Information shown:
(** The disk at the end of a turn whose training and validation returned:
    the last checkpoint as written before the validation and, when the
    score improved, the three best files. *)
Lemma turn_disk (s0 : St) (i : nat) (ep : Z) (s st sv : St)
    (r : float * float) :
  fit_turns s0 !! i = Some (ep, s) ->
  fit_train ep s = (st, Ok tt) ->
  fit_validate st = (sv, Ok r) ->
  let se := (fit_iteration ep s).1 in
  let f0 := self s0 in
  disk (world se) !! last_checkpoint f0 =
    Some (FCheckpoint (checkpoint_of (self st))) /\
  (PyFloat.gt r.2 (best_final_score (self s)) = true ->
   disk (world se) !! best_checkpoint f0 =
     Some (FCheckpoint (checkpoint_of (best_updated r (self sv)))) /\
   disk (world se) !! best_model f0 =
     Some (FSnapshot (snapshot_of (best_updated r (self sv)))) /\
   disk (world se) !! predictions_csv f0 =
     Some (FCsv (all_predictions (self sv)))) /\
  (PyFloat.gt r.2 (best_final_score (self s)) = false ->
   forall p, p <> last_checkpoint f0 ->
             disk (world se) !! p = disk (world s) !! p).
Proof.
  intros Ht Htr Hv se f0.
  destruct (turn_outcome_at _ _ _ _ _ Htr Hv)
    as (se' & c & Hit & _ & Q & _ & Bs & Wv & _ & We).
  destruct journaled_methods as (_ & J & _).
  destruct (J ep s) as (_ & new & W & K).
  subst se f0. rewrite Hit in *. simpl in *.
  destruct Q as (_ & Wt & _).
  destruct (fit_turns_fixed _ _ _ _ Ht) as [Fx _].
  assert (base_dir (self s) = base_dir (self s0)) as Eb
    by (unfold fixed in Fx; congruence).
  assert (base_dir (self sv) = base_dir (self s0)) as Ebv
    by (unfold bookkeeping in Bs; congruence).
  rewrite We, Wv, Wt, <- app_assoc in W. apply app_inv_head in W.
  subst new. rewrite K. clear K.
  destruct (artifact_paths_distinct (self s0)) as (N1 & N2 & N3 & N4 & N5 & N6).
  unfold best_artifacts, last_checkpoint, best_checkpoint, best_model,
    predictions_csv in *.
  rewrite Eb, Ebv.
  destruct (PyFloat.gt r.2 (best_final_score (self s))); simpl.
  - split; [|split; [|discriminate]].
    + rewrite !lookup_insert_ne by congruence. apply lookup_insert_eq.
    + intros _. split; [|split].
      * rewrite !lookup_insert_ne by congruence. apply lookup_insert_eq.
      * rewrite lookup_insert_ne by congruence. apply lookup_insert_eq.
      * apply lookup_insert_eq.
  - split; [apply lookup_insert_eq|]. split; [discriminate|].
    intros _ p Hp. now apply lookup_insert_ne.
Qed.
(** X24.  After a proposal between two different users that ended with
    its success notification, the card of the new request in the
    recipient's inbox does not name the requester's event: the event is
    SWAP_PENDING and not the recipient's, the lookup of the inbox does
    not return it, and the card carries the placeholder with the empty
    identifier and no times, so that it cannot be rendered.  The
    recipient's own event is on the card under its identifier. *)
Theorem inbox_card_hides_requesters_event w a b ra rb m w' :
  tbl_events (store w) !! a = Some ra →
  tbl_events (store w) !! b = Some rb →
  events.user_id ra ≠ events.user_id rb →
  run B (Marketplace.requestSwap (Some (events.user_id ra))
           (Some (Marketplace.Event_of (b, rb))) a) w
    = (Some (toast_success m), w') →
  ∃ requestId r,
    tbl_swap_requests (store w) !! requestId = None
    ∧ tbl_swap_requests (store w') !! requestId = Some r
    ∧ swap_requests.recipient_id r = events.user_id rb
    ∧ Requests.requester_event (Requests.enrich (store w') requestId r)
      = Requests.placeholder
    ∧ Requests.event_id (Requests.recipient_event (Requests.enrich (store w') requestId r))
      = b
    ∧ Requests.renders (Requests.enrich (store w') requestId r) = false.
Proof.
  intros Ha Hb Howners (Hauth & Hfresh & Hreq & Hev)%requestSwap_rows. simpl in Hev.
  exists (gen_random_uuid B (List.length (issued w))),
         (proposal_row (events.user_id ra) (Marketplace.Event_of (b, rb)) a).
  assert (Requests.find_event (store w') (events.user_id rb) a = Requests.placeholder)
    as Hhidden.
  { eapply find_event_hidden.
    - rewrite Hev. rewrite decide_True by left. rewrite Ha. simpl.
      by rewrite update_event_own.
    - done.
    - done. }
  split; [done|]. split; [by rewrite Hreq, lookup_insert_eq|]. split; [done|].
  simpl. rewrite Hhidden. split; [done|]. split.
  - erewrite find_event_visible; [done| |].
    + rewrite Hev. rewrite decide_True by (right; left). rewrite Hb. simpl.
      rewrite update_event_foreign; [done|congruence].
    + unfold Requests.visible, policy.events_select_own.
      by rewrite bool_decide_eq_true_2.
  - unfold Requests.renders. simpl. rewrite Hhidden. reflexivity.
Qed.

End inbox_cards.

(** The card of R in B's inbox after A's proposal. *)
Lemma inbox_card_hides_requesters_event_witness :
  ∃ requestId r,
    tbl_swap_requests (store Scenario.listed) !! requestId = None
    ∧ tbl_swap_requests (store Scenario.proposed) !! requestId = Some r
    ∧ swap_requests.recipient_id r = "B"
    ∧ Requests.requester_event (Requests.enrich (store Scenario.proposed) requestId r)
      = Requests.placeholder
    ∧ Requests.event_id
        (Requests.recipient_event (Requests.enrich (store Scenario.proposed) requestId r))
      = "E2"
    ∧ Requests.renders (Requests.enrich (store Scenario.proposed) requestId r) = false.
Proof.
  apply (inbox_card_hides_requesters_event Scenario.steady Scenario.listed "E1" "E2"
           Scenario.E1 Scenario.E2 "Swap request sent!" Scenario.proposed).
  - vm_compute. reflexivity.
  - vm_compute. reflexivity.
  - vm_compute. discriminate.
  - vm_compute. reflexivity.
Defined.

(** ** What the row policies rule out *)

(** X25.  No call, made by whatever user and answered in whatever way,
    changes the owner of an event that is in the store: after the call
    the event is either gone or has the owner it had.  The two owner
    writes of [handleAcceptSwap] are no exception. *)
Theorem owner_never_changes B c w eventId r r' :
  tbl_events (store w) !! eventId = Some r →
  tbl_events (store (rpc B c w).2) !! eventId = Some r' →
  events.user_id r' = events.user_id r.
Proof.
  intros Hr. destruct (rpc B c w) as [[] w1] eqn:E; simpl.
  { apply rpc_failed in E as (-> & _). rewrite Hr. by intros [= <-]. }
  apply rpc_admitted in E as (E & _). revert E.
  destruct c as [v|p ids|id|v|s id].
  - intros (Hfresh & -> & _)%exec_insert_events.
    rewrite lookup_insert_ne by congruence. rewrite Hr. by intros [= <-].
  - intros E. destruct (exec_keeps_owner _ _ _ _ _ _ eventId r E Hr) as (r1 & Hr1 & Hu).
    rewrite Hr1. by intros [= <-].
  - intros [[-> _]|(_ & _ & _ & -> & _)]%exec_delete_events.
    + rewrite Hr. by intros [= <-].
    + rewrite lookup_delete. case_decide; [done|]. rewrite Hr. by intros [= <-].
  - intros (_ & -> & _)%exec_insert_swap_requests. rewrite Hr. by intros [= <-].
  - intros [-> _]%exec_update_swap_requests. rewrite Hr. by intros [= <-].
Qed.

(** X26.  Whatever sequence of calls a handler makes, whatever its
    arguments and whatever the backend answers, an event that belongs
    to another user than the one signed in is, at the end, the row it
    was: its status included. *)
Theorem handlers_leave_others_events B {A} (handler : prog A) w eventId r :
  tbl_events (store w) !! eventId = Some r →
  auth w ≠ Some (events.user_id r) →
  tbl_events (store (run B handler w).2) !! eventId = Some r.
Proof.
  revert w. induction handler as [a|c k IH]; intros w Hr Hforeign; simpl; [done|].
  pose proof (rpc_keeps_foreign_events B c w eventId r Hr Hforeign) as Hr1.
  pose proof (rpc_auth B c w) as Hauth.
  destruct (rpc B c w) as [error w1]. simpl in *.
  apply IH; [done|]. by rewrite Hauth.
Qed.

(** The write that locks E1 leaves it with A. *)
Lemma owner_never_changes_witness :
  events.user_id Scenario.E1_pending = events.user_id Scenario.E1.
Proof.
  apply (owner_never_changes Scenario.steady
           (UPDATE_events {| set_user_id := None; set_status := Some "SWAP_PENDING" |}
                          ["E1"; "E2"])
           Scenario.listed "E1").
  - vm_compute. reflexivity.
  - vm_compute. reflexivity.
Defined.

(** B's Reject from a card that names E1 leaves E1 SWAP_PENDING. *)
Lemma handlers_leave_others_events_witness :
  tbl_events
    (store (run Scenario.steady
              (Requests.handleRejectSwap Scenario.early_card)
              Scenario.inbox).2) !! "E1"
  = Some Scenario.E1_pending.
Proof.
  apply (handlers_leave_others_events Scenario.steady
           (Requests.handleRejectSwap Scenario.early_card)
           Scenario.inbox "E1" Scenario.E1_pending).
  - vm_compute. reflexivity.
  - vm_compute. discriminate.
Defined.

Work required:
Within the listing above, extract exactly the lines from the line with "SWAP_PENDING and not" to the line with "run B (Marketplace.requestSwap", the two named lines included, and no others.

Solution for this exercise:
    SWAP_PENDING and not the recipient's, the lookup of the inbox does
    not return it, and the card carries the placeholder with the empty
    identifier and no times, so that it cannot be rendered.  The
    recipient's own event is on the card under its identifier. *)
Theorem inbox_card_hides_requesters_event w a b ra rb m w' :
  tbl_events (store w) !! a = Some ra →
  tbl_events (store w) !! b = Some rb →
  events.user_id ra ≠ events.user_id rb →
  run B (Marketplace.requestSwap (Some (events.user_id ra))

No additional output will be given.